Saved entries
⁂
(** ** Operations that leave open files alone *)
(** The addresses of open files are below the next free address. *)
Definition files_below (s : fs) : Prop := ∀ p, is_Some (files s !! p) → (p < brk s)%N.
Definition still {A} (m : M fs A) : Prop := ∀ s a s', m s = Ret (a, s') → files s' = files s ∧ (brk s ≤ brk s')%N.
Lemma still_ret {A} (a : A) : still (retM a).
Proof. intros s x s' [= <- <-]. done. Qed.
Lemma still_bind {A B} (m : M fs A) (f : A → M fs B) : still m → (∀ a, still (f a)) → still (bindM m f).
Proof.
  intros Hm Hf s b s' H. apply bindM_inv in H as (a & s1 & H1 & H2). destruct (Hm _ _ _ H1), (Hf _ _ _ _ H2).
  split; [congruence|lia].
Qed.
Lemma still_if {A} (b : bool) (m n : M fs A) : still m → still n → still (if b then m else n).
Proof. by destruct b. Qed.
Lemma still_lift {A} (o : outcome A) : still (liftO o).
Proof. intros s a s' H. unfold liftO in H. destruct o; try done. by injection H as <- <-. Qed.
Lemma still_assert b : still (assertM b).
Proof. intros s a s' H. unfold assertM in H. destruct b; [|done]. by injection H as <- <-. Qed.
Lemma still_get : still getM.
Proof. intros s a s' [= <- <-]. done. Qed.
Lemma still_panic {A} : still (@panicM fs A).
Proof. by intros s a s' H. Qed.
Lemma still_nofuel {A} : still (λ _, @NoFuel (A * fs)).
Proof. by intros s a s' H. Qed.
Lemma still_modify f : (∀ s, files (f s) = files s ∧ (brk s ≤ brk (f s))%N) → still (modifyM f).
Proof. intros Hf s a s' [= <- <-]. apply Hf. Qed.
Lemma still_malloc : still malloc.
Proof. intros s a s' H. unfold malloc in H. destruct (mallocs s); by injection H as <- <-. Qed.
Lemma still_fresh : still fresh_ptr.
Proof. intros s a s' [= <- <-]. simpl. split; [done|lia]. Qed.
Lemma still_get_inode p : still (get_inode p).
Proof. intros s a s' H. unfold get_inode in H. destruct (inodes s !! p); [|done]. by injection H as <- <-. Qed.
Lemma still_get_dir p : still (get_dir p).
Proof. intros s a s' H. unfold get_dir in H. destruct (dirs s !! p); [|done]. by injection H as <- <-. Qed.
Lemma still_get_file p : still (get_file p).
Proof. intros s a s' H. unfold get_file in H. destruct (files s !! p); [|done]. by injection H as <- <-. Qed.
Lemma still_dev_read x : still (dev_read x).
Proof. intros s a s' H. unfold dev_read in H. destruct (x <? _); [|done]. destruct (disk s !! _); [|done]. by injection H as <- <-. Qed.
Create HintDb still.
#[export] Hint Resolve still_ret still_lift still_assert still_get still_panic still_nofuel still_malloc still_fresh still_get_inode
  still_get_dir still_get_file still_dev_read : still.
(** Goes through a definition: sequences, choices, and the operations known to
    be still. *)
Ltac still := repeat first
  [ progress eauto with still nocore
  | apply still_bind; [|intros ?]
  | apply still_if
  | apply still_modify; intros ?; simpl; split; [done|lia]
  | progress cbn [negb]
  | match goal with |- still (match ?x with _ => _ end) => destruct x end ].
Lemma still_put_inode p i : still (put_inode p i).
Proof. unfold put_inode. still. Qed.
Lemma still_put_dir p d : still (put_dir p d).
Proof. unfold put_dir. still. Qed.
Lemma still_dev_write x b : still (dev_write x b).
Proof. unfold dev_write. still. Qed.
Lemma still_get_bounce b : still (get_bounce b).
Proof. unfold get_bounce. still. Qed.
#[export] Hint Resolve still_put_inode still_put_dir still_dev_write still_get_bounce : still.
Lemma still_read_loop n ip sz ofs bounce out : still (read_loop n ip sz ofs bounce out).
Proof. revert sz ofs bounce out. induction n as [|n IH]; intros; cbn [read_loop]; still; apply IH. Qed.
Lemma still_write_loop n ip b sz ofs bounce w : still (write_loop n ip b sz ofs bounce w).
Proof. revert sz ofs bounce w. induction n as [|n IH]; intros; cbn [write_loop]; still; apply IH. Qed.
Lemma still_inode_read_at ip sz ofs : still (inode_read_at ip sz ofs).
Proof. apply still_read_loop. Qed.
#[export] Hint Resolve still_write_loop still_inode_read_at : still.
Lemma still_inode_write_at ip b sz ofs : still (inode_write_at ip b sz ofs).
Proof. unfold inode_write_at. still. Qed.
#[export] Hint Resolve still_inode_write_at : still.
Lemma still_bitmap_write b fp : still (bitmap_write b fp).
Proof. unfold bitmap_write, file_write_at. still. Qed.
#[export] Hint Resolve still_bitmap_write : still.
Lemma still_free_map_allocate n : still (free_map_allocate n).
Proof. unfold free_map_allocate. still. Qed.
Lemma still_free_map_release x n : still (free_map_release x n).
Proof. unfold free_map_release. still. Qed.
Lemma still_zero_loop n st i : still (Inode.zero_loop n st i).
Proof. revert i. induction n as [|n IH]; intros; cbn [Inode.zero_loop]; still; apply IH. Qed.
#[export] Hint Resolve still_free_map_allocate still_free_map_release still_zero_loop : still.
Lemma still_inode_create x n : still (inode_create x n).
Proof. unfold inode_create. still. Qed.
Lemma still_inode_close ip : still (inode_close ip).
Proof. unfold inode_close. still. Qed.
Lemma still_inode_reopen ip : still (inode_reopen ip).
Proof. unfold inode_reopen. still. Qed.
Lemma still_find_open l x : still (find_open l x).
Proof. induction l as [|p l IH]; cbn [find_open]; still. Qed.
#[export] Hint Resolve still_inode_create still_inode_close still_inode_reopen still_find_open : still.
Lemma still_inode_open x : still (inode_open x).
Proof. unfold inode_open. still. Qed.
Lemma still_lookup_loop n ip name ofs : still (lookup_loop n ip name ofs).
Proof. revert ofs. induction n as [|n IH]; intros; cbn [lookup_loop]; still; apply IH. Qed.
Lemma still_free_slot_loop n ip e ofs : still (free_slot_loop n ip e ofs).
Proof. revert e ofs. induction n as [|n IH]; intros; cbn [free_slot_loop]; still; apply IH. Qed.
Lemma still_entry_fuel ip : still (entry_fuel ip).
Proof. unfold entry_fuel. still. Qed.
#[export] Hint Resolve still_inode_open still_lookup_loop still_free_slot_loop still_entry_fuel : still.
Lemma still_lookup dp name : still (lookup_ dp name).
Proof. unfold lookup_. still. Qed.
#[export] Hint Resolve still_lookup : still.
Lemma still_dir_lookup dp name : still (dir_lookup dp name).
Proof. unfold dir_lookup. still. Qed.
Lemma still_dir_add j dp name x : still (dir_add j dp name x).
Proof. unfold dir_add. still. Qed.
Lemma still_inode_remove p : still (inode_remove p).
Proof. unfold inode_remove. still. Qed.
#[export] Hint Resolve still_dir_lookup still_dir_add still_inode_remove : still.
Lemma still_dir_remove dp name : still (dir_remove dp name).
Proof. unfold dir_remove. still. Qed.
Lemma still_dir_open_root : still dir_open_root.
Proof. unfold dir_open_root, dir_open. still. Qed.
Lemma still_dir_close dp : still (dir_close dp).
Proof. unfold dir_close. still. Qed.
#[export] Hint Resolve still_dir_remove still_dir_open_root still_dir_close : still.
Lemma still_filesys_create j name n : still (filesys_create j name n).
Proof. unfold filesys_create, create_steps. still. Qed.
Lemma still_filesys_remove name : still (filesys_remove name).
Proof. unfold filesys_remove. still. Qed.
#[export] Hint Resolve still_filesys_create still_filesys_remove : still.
⁂
PROBLEM STATEMENT: Look above for the line containing "Proof. unfold inode_open. still. Qed.", then transcribe it and all lines after it through the last, exactly and with nothing else.

RESULT FOR THIS TASK:
Proof. unfold inode_open. still. Qed.
Lemma still_lookup_loop n ip name ofs : still (lookup_loop n ip name ofs).
Proof. revert ofs. induction n as [|n IH]; intros; cbn [lookup_loop]; still; apply IH. Qed.
Lemma still_free_slot_loop n ip e ofs : still (free_slot_loop n ip e ofs).
Proof. revert e ofs. induction n as [|n IH]; intros; cbn [free_slot_loop]; still; apply IH. Qed.
Lemma still_entry_fuel ip : still (entry_fuel ip).
Proof. unfold entry_fuel. still. Qed.
#[export] Hint Resolve still_inode_open still_lookup_loop still_free_slot_loop still_entry_fuel : still.
Lemma still_lookup dp name : still (lookup_ dp name).
Proof. unfold lookup_. still. Qed.
#[export] Hint Resolve still_lookup : still.
Lemma still_dir_lookup dp name : still (dir_lookup dp name).
Proof. unfold dir_lookup. still. Qed.
Lemma still_dir_add j dp name x : still (dir_add j dp name x).
Proof. unfold dir_add. still. Qed.
Lemma still_inode_remove p : still (inode_remove p).
Proof. unfold inode_remove. still. Qed.
#[export] Hint Resolve still_dir_lookup still_dir_add still_inode_remove : still.
Lemma still_dir_remove dp name : still (dir_remove dp name).
Proof. unfold dir_remove. still. Qed.
Lemma still_dir_open_root : still dir_open_root.
Proof. unfold dir_open_root, dir_open. still. Qed.
Lemma still_dir_close dp : still (dir_close dp).
Proof. unfold dir_close. still. Qed.
#[export] Hint Resolve still_dir_remove still_dir_open_root still_dir_close : still.
Lemma still_filesys_create j name n : still (filesys_create j name n).
Proof. unfold filesys_create, create_steps. still. Qed.
Lemma still_filesys_remove name : still (filesys_remove name).
Proof. unfold filesys_remove. still. Qed.
#[export] Hint Resolve still_filesys_create still_filesys_remove : still.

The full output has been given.